Há com frequência um sentido sobrenatural no cinema de Costa, suas sombras, seu jeito com seus atores. Cinéfilos descrevem regularmente seus filmes dos anos 90 em termos de zumbis (lembro-me do antigo DVD de Ossos, Serge Kaganski se animando todo quando teve a chance de falar das conexões entre o filme e George Romero) e os trabalhos mais recentes são invocados em termos de histórias de fantasmas (sei que eu já o fiz) por conta de todo o sentido de história assombrada que acompanha Ventura e Vitalina. No Quarto de Vnda é assombrado também e não é como se fosse impossível pensar em Tourneur enquanto se assiste-o, mas é tão focado em existir no momento, tão dado as reações imediatas de Vanda, a experiência soa diferente, um filme de Costa mais materialista e menos cósmico.

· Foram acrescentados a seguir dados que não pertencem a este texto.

(* ===== verification/PersistentTheorems.v ===== *)
(** * PersistentTheorems: what a storage node guarantees

    The invariant of the stored data over every sequence of requests, the
    authentication of every change, the order of mutable records, what the
    read requests return, and three deviations from the documented
    behaviour. *)

From S2P Require Import Prelude RustStd CompactEncoding Codec Messages.
From S2P Require Import HyperdhtMessages HyperdhtWire HyperdhtTheorems Crypto.
From S2P Require Import Persistent PersistentProofs.
From Stdlib Require Import Ascii.

#[local] Open Scope Z_scope.

(** ** Weakest preconditions of handlers: no panic, and the postcondition *)

Lemma wp_modify f p (Q : unit -> Persistent -> Prop) : Q tt (f p) -> wp (modify f) p Q.
Proof. done. Qed.
Lemma wp_ok {A} (o : outcome EncodingError A) a p (Q : option A -> Persistent -> Prop) :
  o = Ok a -> Q (Some a) p -> wp (ok_or_none o) p Q.
Proof. by intros ->. Qed.
Lemma wp_safe {A} (P : A -> Prop) (o : outcome EncodingError A) p (Q : option A -> Persistent -> Prop) :
  safe P o -> (forall a, o = Ok a -> P a -> Q (Some a) p) ->
  (forall e, o = Err e -> Q None p) -> wp (ok_or_none o) p Q.
Proof. unfold wp, ok_or_none, safe. destruct o; eauto. Qed.
Lemma wp_silent {A} (o : option A) k p Q :
  (o = None -> Q RSilent p) -> (forall a, o = Some a -> wp (k a) p Q) -> wp (or_silent o k) p Q.
Proof. destruct o; cbn [or_silent]; [auto|]. intros HQ _. by apply wp_ret, HQ. Qed.
(** ** Encodings of stored values *)

Lemma encode_peer_ok peer :
  hyper_peer_ok peer -> encode_hyper_peer_to_bytes peer = Ok (wire_hyper_peer peer).
Proof. exact (codec_to_bytes (H := hyper_peer_codec) peer). Qed.
Lemma decode_peer_ok peer :
  hyper_peer_ok peer -> decode_hyper_peer_from_bytes (wire_hyper_peer peer) = Ok peer.
Proof. exact (codec_from_bytes (H := hyper_peer_codec) peer). Qed.
Lemma encode_get_ok m :
  mutable_get_ok m -> encode_mutable_get_response_to_bytes m = Ok (wire_mutable_get m).
Proof. exact (codec_to_bytes (H := mutable_get_codec) m). Qed.
Lemma decode_get_ok m :
  mutable_get_ok m -> decode_mutable_get_response_from_bytes (wire_mutable_get m) = Ok m.
Proof. exact (codec_from_bytes (H := mutable_get_codec) m). Qed.
Lemma encode_bump_ok b :
  in_u 64 b -> to_bytes (fun s => preencode_uint s b) (encode_uint b) = Ok (wire_uint b).
Proof. intros Hb. apply to_bytes_spec; [apply preencode_uint_spec|by apply Writes_uint]. Qed.

(** The peer a record is stored as: at most three relay addresses. *)
Definition truncated (peer : HyperPeer) : HyperPeer :=
  mkHyperPeer (hp_public_key peer) (take MAX_RELAY_ADDRESSES (hp_relay_addresses peer)).
Definition stored_peer (bytes pk : list Z) : Prop :=
  exists peer, hyper_peer_ok peer /\ hp_public_key peer = pk /\
    (length (hp_relay_addresses peer) <= MAX_RELAY_ADDRESSES)%nat /\ bytes = wire_hyper_peer peer.

Lemma truncated_ok peer : hyper_peer_ok peer -> hyper_peer_ok (truncated peer).
Proof.
  intros [Hk [Hl Hr]]. split; [done|]. split; [|by apply Forall_take].
  cbn [truncated hp_relay_addresses]. unfold len in *. rewrite length_take. lia.
Qed.
Lemma truncated_stored peer :
  hyper_peer_ok peer -> stored_peer (wire_hyper_peer (truncated peer)) (hp_public_key peer).
Proof.
  intros Hp. exists (truncated peer). split_and!; [by apply truncated_ok|done| |done].
  cbn [truncated hp_relay_addresses]. rewrite length_take. lia.
Qed.

(** Requests as they arrive: 32-byte targets and tokens, values of bytes. *)
Record incoming_ok (req : IncomingHyperRequest) : Prop := {
  io_target : opt_ok (fixed_ok 32) (in_target req);
  io_token : opt_ok (fixed_ok 32) (in_token req);
  io_value : opt_ok (fun v => bytes_ok v) (in_value req)
}.

Section Storage.
Context `{MapIter} `{C : CryptoPrims} `{!CryptoLaws C} (cfg : PersistentConfig).

(** ** What is stored *)

Definition mutable_signed (m : MutableGetResponse) (pk : list Z) : Prop :=
  verify_detached (mg_signature m)
    (NS_MUTABLE_PUT ++ hash (wire_mutable_signable (mkSignable (mg_seq m) (mg_value m)))) pk = true.

Definition record_authentic (k : string) (e : RecordEntry) : Prop :=
  stored_peer (re_record e) (re_public_key e).
Definition router_authentic (k : string) (e : RouterEntry) : Prop :=
  exists pk, k = to_hex (hash pk) /\ stored_peer (rt_record e) pk.
Definition mutable_authentic (k : string) (v : list Z) : Prop :=
  exists pk m, k = to_hex (hash pk) /\ mutable_get_ok m /\ v = wire_mutable_get m /\
    mutable_signed m pk.
Definition immutable_authentic (k : string) (v : list Z) : Prop := k = to_hex (hash v).
Definition refresh_stored (k : string) (v : list Z) : Prop := exists pk, stored_peer v pk.
Definition bump_stored (k : string) (v : list Z) : Prop :=
  exists b, in_u 64 b /\ v = wire_uint b.

Definition lru_inv (P : string -> list Z -> Prop) (c : LruCache) : Prop :=
  (lc_bounded c /\ lc_max_size c = cfg_max_lru_size cfg /\ lc_max_age c = cfg_max_lru_age cfg) /\
  lc_forall P c.

(** The limits the caches were created with. *)
Definition rc_limits (c : RecordCache) : Prop :=
  rc_max_size c = cfg_max_records cfg /\ rc_max_age c = cfg_max_record_age cfg /\
  rc_max_per_key c = cfg_max_per_key cfg.

Record storage_inv (p : Persistent) : Prop := {
  si_records : rc_inv (p_records p);
  si_limits : rc_limits (p_records p);
  si_records_auth : rc_forall record_authentic (p_records p);
  si_bumps : lru_inv bump_stored (p_bumps p);
  si_refreshes : lru_inv refresh_stored (p_refreshes p);
  si_mutables : lru_inv mutable_authentic (p_mutables p);
  si_immutables : lru_inv immutable_authentic (p_immutables p);
  si_router k e : p_router p !! k = Some e -> router_authentic k e
}.

Lemma lru_set_inv P now key value c :
  P key value -> lru_inv P c -> lru_inv P (LruCache_set now key value c).
Proof.
  intros HP [(Hb & H1 & H2) Hf]. split; [|by apply lru_set_forall].
  destruct (lru_set_limits now key value c) as [-> ->]. split_and!; [by apply lru_set_bounded|done..].
Qed.

Lemma limits_same c c' : same_limits c c' -> rc_limits c -> rc_limits c'.
Proof. intros (H1 & H2 & H3) (? & ? & ?). unfold rc_limits. by rewrite H1, H2, H3. Qed.

Lemma remove_inv k pk c :
  rc_inv c -> rc_limits c -> rc_forall record_authentic c ->
  rc_inv (RecordCache_remove k pk c) /\ rc_limits (RecordCache_remove k pk c) /\
  rc_forall record_authentic (RecordCache_remove k pk c).
Proof.
  intros Hc Hm Hf. destruct (remove_shrunk c k pk (ri_total c Hc)) as [->|Hs]; [done|].
  split_and!; [by eapply shrunk_inv| |by eapply shrunk_forall].
  eapply limits_same; [by eapply shrunk_limits|done].
Qed.
(* ===== verification/ToyNoise.v ===== *)
(** * ToyNoise: a concrete curve and AEAD for the witnesses

    The point of a seed is its scalar, the product of two is their bytewise
    sum; the AEAD appends a 16-byte digest of key, nonce, data and message. *)

From S2P Require Import Prelude RustStd Codec Crypto ToyCrypto Noise.

#[local] Open Scope Z_scope.

Definition tail_digest64 (data : list Z) : list Z :=
  rev (take 64 (rev ((fun z => z mod 256) <$> (replicate 64 0 ++ data)))).
Definition toy_tag (key nonce ad pt : list Z) : list Z :=
  take 16 (rev (tail_digest (nonce ++ take 4 key ++ take 4 ad ++ pt))).
Definition toy_encrypt (key nonce ad pt : list Z) : option (list Z) := Some (pt ++ toy_tag key nonce ad pt).
Definition toy_decrypt (key nonce ad ct : list Z) : option (list Z) :=
  let pt := take (length ct - 16) ct in
  if bool_decide (drop (length ct - 16) ct = toy_tag key nonce ad pt) then Some pt else None.
Definition toy_noise : NoisePrims := {|
  blake2b512 := tail_digest64;
  sha512 := tail_digest64;
  edwards_valid _ := true;
  edwards_mul := zip_with (fun x y => (x + y) mod 256);
  aead_encrypt := toy_encrypt;
  aead_decrypt := toy_decrypt
|}.
Definition toy_crypto : CryptoPrims := {|
  blake2b256 := tail_digest;
  blake2b_mac256 _ := tail_digest;
  ed25519_sign _ _ := replicate 64 0;
  ed25519_public := @secret_scalar toy_noise;
  ed25519_valid_key _ := true;
  ed25519_verify _ _ _ := true
|}.

Lemma tail_digest64_ok data : fixed_ok 64 (tail_digest64 data).
Proof.
  unfold tail_digest64. split.
  - apply Forall_rev, Forall_take, Forall_rev, Forall_fmap, Forall_forall. intros z _. cbn.
    unfold is_byte. apply Z.mod_pos_bound. lia.
  - unfold len. rewrite length_rev, length_take, length_rev, length_fmap, length_app, length_replicate. lia.
Qed.
Lemma upd_byte_ok i f bs : bytes_ok bs -> (forall b, is_byte b -> is_byte (f b)) -> bytes_ok (upd_byte i f bs).
Proof. intros Hb Hf. apply Forall_alter; [done|]. intros x _ Hx. by apply Hf. Qed.
(** A check of all 256 bytes. *)
Lemma all_bytes (P : Z -> Prop) `{forall b, Decision (P b)} :
  bool_decide (Forall P (seqZ 0 256)) = true -> forall b, is_byte b -> P b.
Proof.
  intros Hd b Hb. apply bool_decide_eq_true in Hd. rewrite Forall_forall in Hd. apply Hd, elem_of_seqZ, Hb.
Qed.
Lemma toy_public_ok seed : fixed_ok 32 (@secret_scalar toy_noise seed).
Proof.
  destruct (tail_digest64_ok seed) as [Hb Hl]. unfold secret_scalar. cbn [sha512 toy_noise]. split.
  - apply Forall_take. apply upd_byte_ok; [apply upd_byte_ok; [apply upd_byte_ok; [exact Hb|]|]|].
    + by apply (all_bytes (fun b => is_byte (Z.land b 248))).
    + by apply (all_bytes (fun b => is_byte (Z.land b 127))).
    + by apply (all_bytes (fun b => is_byte (Z.lor b 64))).
  - unfold len, upd_byte in *. rewrite length_take, !length_alter. lia.
Qed.
#[global] Instance toy_crypto_laws : CryptoLaws toy_crypto.
Proof. split; [apply tail_digest_ok|apply toy_public_ok]. Qed.

Lemma toy_tag_length key nonce ad pt : length (toy_tag key nonce ad pt) = 16%nat.
Proof.
  unfold toy_tag. rewrite length_take, length_rev.
  pose proof (tail_digest_ok (nonce ++ take 4 key ++ take 4 ad ++ pt)) as [_ Hl]. unfold len in Hl. lia.
Qed.
Lemma toy_opens key nonce ad pt : toy_decrypt key nonce ad (pt ++ toy_tag key nonce ad pt) = Some pt.
Proof.
  unfold toy_decrypt. rewrite length_app, toy_tag_length.
  replace (length pt + 16 - 16)%nat with (length pt) by lia.
  rewrite take_app_length, drop_app_length. by rewrite bool_decide_eq_true_2.
Qed.
Lemma toy_decrypt_len key nonce ad ct pt : toy_decrypt key nonce ad ct = Some pt -> len ct = len pt + 16.
Proof.
  unfold toy_decrypt. case_bool_decide as E; [|done]. intros [= <-]. apply (f_equal length) in E.
  rewrite toy_tag_length, length_drop in E. unfold len. rewrite length_take. lia.
Qed.
#[global] Instance toy_noise_laws : @NoiseLaws toy_crypto toy_noise.
Proof.
  split.
  - apply tail_digest64_ok.
  - intros key nonce ad pt _. exists (pt ++ toy_tag key nonce ad pt). split_and!; [done| |apply toy_opens].
    rewrite len_app. unfold len at 2. by rewrite toy_tag_length.
  - apply toy_decrypt_len.
  - done.
  - intros a b. cbn [edwards_mul toy_noise ed25519_public toy_crypto]. generalize (@secret_scalar toy_noise b).
    induction (@secret_scalar toy_noise a) as [|x l IH]; intros [|y k]; cbn; [done..|]. by rewrite Z.add_comm, IH.
Qed.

Tudo isso é capturado enquanto o espaço desaparece. É uma reclamação recorrente entre os mais dedicados a Costa que a cobertura de grande mídia dos seus filmes age como se Fontainhas ainda fosse um lugar e não um dos muitos bairros sacrificados em nome do Deus da renovação urbana. Isto é justo e a maior parte dos artigos neste viés traem uma profunda ignorância e merecem todas as críticas, mas por mais materialista que a obra de Costa seja, Fontainhas é mais comunidade do que só um lugar. O poder desses filmes está ligado a como imaginam o pertencimento fora da sociedade. O deslocamento dos imigrantes, mas também as conexões que eles forjam. “É a primeira vez que encontro a possibilidade de uma família” como Costa diz. Uma das minhas partes favoritas de No Quarto da Vanda é o uso do som direto, como mesmo quando se está lá com Vanda, também se está com um sentimento forte da vida correndo do lado de fora do quarto. Fontainhas soa viva mesmo quando o governo se move para apaga-la, as ocasionais viagens para dentro da comunidade sempre trazem consigo uma revelação e mesmo quando se permanece no mundo privado de Vanda, este nunca é insular e isolado, mas localizado num espaço maior via luz e som. No cinema de Costa, existir é uma forma de resistência e ser capaz de propor uma ficção para reagir a este apagamento patrocinado pelo governo é a tentativa do cinema de desafia-la de propor um mundo diferente.